The Secretariat’s answer was (ibid, p 46):
“As for the third question raised by the commission, we are not aware of any situation where the Organization was held jointly or residually responsible for an unlawful act by a state in the conduct of an activity or operation carried out at the request of the Organization or under its authorization. In the practice of the Organization, however, a measure of accountability was nonetheless introduced in the relationship between the Security Council and member states conducting an operation under Security Council authorization, in the form of periodic reports to the Council on the conduct of the operation. While the submission of these reports provides the Council with an important ‘oversight tool’, the Council itself or the United Nations as a whole cannot be held responsible for an unlawful act by the state conducting the operation, for the ultimate test of responsibility remains ‘effective command and control’.”
7. It is necessary to identify the main events occurring between March 2003 and the present before considering the application of these principles to the present case.
8. On 20 March 2003 coalition forces invaded Iraq. It is, as Brooke LJ observed in paragraph 15 of his judgment, “well known that the Coalition Forces invaded Iraq in the spring of 2003 after the abandonment of the efforts to obtain a further Security Council resolution which would give immediate backing to what the coalition states wished to do if Saddam Hussein did not comply with the Council’s demands”. On 16 April 2003 General Franks, a US general, issued a “freedom message” in which he announced the creation of the Coalition Provisional Authority (“the CPA”), a civilian administration which would exercise powers of government in Iraq for the time being. Major combat operations were declared to be complete on 1 May 2003, although hostilities did not end on that date in all parts of the country. As from that date the US and the UK became occupying powers, within the meaning of Section III of the Hague Regulations on the Laws and Customs of War on land (1907) and the Fourth Geneva Convention on the Protection of Civilian Persons in Time of War (1949) in the areas which they respectively occupied.

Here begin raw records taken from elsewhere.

(** * rag-video front end: the session-state layer of the chat page

    A shallow embedding of the React component [Home] that keeps one chat
    thread per ingested video, and the properties of its handlers.

    The component exists in two versions in the repository:
    - the session-store page (src/unnamed/part_000): sessions are hydrated
      from the backend listing, can be deleted, and every message is
      appended to a session by key ([addMessageToSession]); modelled in
      [Module Home];
    - the video-list page (src/frontend/src/app/page.tsx): a [videos] list next
      to a separate [currentMessages] buffer; modelled in
      [Module VideoChatHome].

    Modelling conventions.
    - A React state variable is a field of a record; a setter is a function
      on the record.  A handler defined in the component body reads the
      state variables of the render it was created in: synchronous handlers
      run against the latest render, so snapshot and current state coincide;
      an [async] handler is split at its [await fetch] into a [_begin] part
      (runs at the click) and a [_settle] part (runs when the promise
      settles), and the [_settle] part takes both the render snapshot [r]
      (what the closure still sees) and the state [st] at settlement time
      (what functional updates [setX(prev => ...)] receive).
    - Strings are [string]; a character stands for the code unit of the
      same number, so the white space known to [trim] is 9-13, 32 and 160.
    - [try]/[catch] is an error monad over [settled]. *)

From Stdlib Require Import String Ascii List Bool Arith Lia DecimalString.
Import ListNotations.
Local Open Scope string_scope.
Local Open Scope list_scope.

Set Implicit Arguments.

(** ** JavaScript values used by the page *)

Module JS.

(** A string is falsy exactly when it is empty. *)
Definition truthy (s : string) : bool :=
  match s with EmptyString => false | String _ _ => true end.

(** [a || b] on strings. *)
Definition or_else (a b : string) : string := if truthy a then a else b.

(** [a || b] where [a] may be [undefined]. *)
Definition opt_or_else (a : option string) (b : string) : string :=
  match a with
  | Some s => or_else s b
  | None => b
  end.

(** White space removed by [String.prototype.trim], below code unit 256. *)
Definition isWhiteSpace (c : ascii) : bool :=
  let n := nat_of_ascii c in
  (((9 <=? n) && (n <=? 13)) || (n =? 32) || (n =? 160))%nat.

Fixpoint trimStart (s : string) : string :=
  match s with
  | EmptyString => EmptyString
  | String c s' => if isWhiteSpace c then trimStart s' else s
  end.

9. On 8 May 2003 the Permanent Representatives of the UK and the US at the UN addressed a joint letter to the President of the Security Council. In it they said that the states participating in the coalition would strictly abide by their obligations under international law, including those relating to the essential humanitarian needs of the Iraqi people; that the US, the UK and their coalition partners, acting under existing command and control arrangements through the commander of coalition forces, had created the CPA; that the US, the UK and their coalition partners, working through the CPA, should among other things provide for security in and for the provisional administration of Iraq; that they would facilitate the efforts of the Iraqi people to take the first steps towards forming a representative government based on the rule of law; and that the UN had a vital role to play in providing humanitarian relief, in supporting the reconstruction of Iraq and in helping in the formation of an Iraqi interim authority. On 13 May 2003 the US Secretary for Defence, Mr Donald Rumsfeld, appointed Mr Paul Bremer to be administrator of the CPA, which was divided into regions, that in the south being under British control. The CPA promptly set about the business of government. By CPA Regulation No 1, dated 16 May 2003, the CPA assumed “all executive, legislative and judicial authority necessary to achieve its objectives, to be exercised under relevant UN Security Council resolutions, including Resolution 1483 (2003), and the laws and usages of war”. Iraqi laws, unless suspended or replaced by the CPA, were to continue to apply insofar as they did not prevent the CPA from exercising its rights and fulfilling its obligations, or conflict with regulations or orders issued by the CPA. CPA Memorandum No 3 (CPA/MEM/27 June 2004/03) addressed issues of criminal procedure. In section 6(4) it referred to standards “in accordance with … the Fourth Geneva Convention”, which were to apply to all persons who were detained by coalition forces when necessary for imperative reasons of security, providing a right of appeal by an internee to a competent body.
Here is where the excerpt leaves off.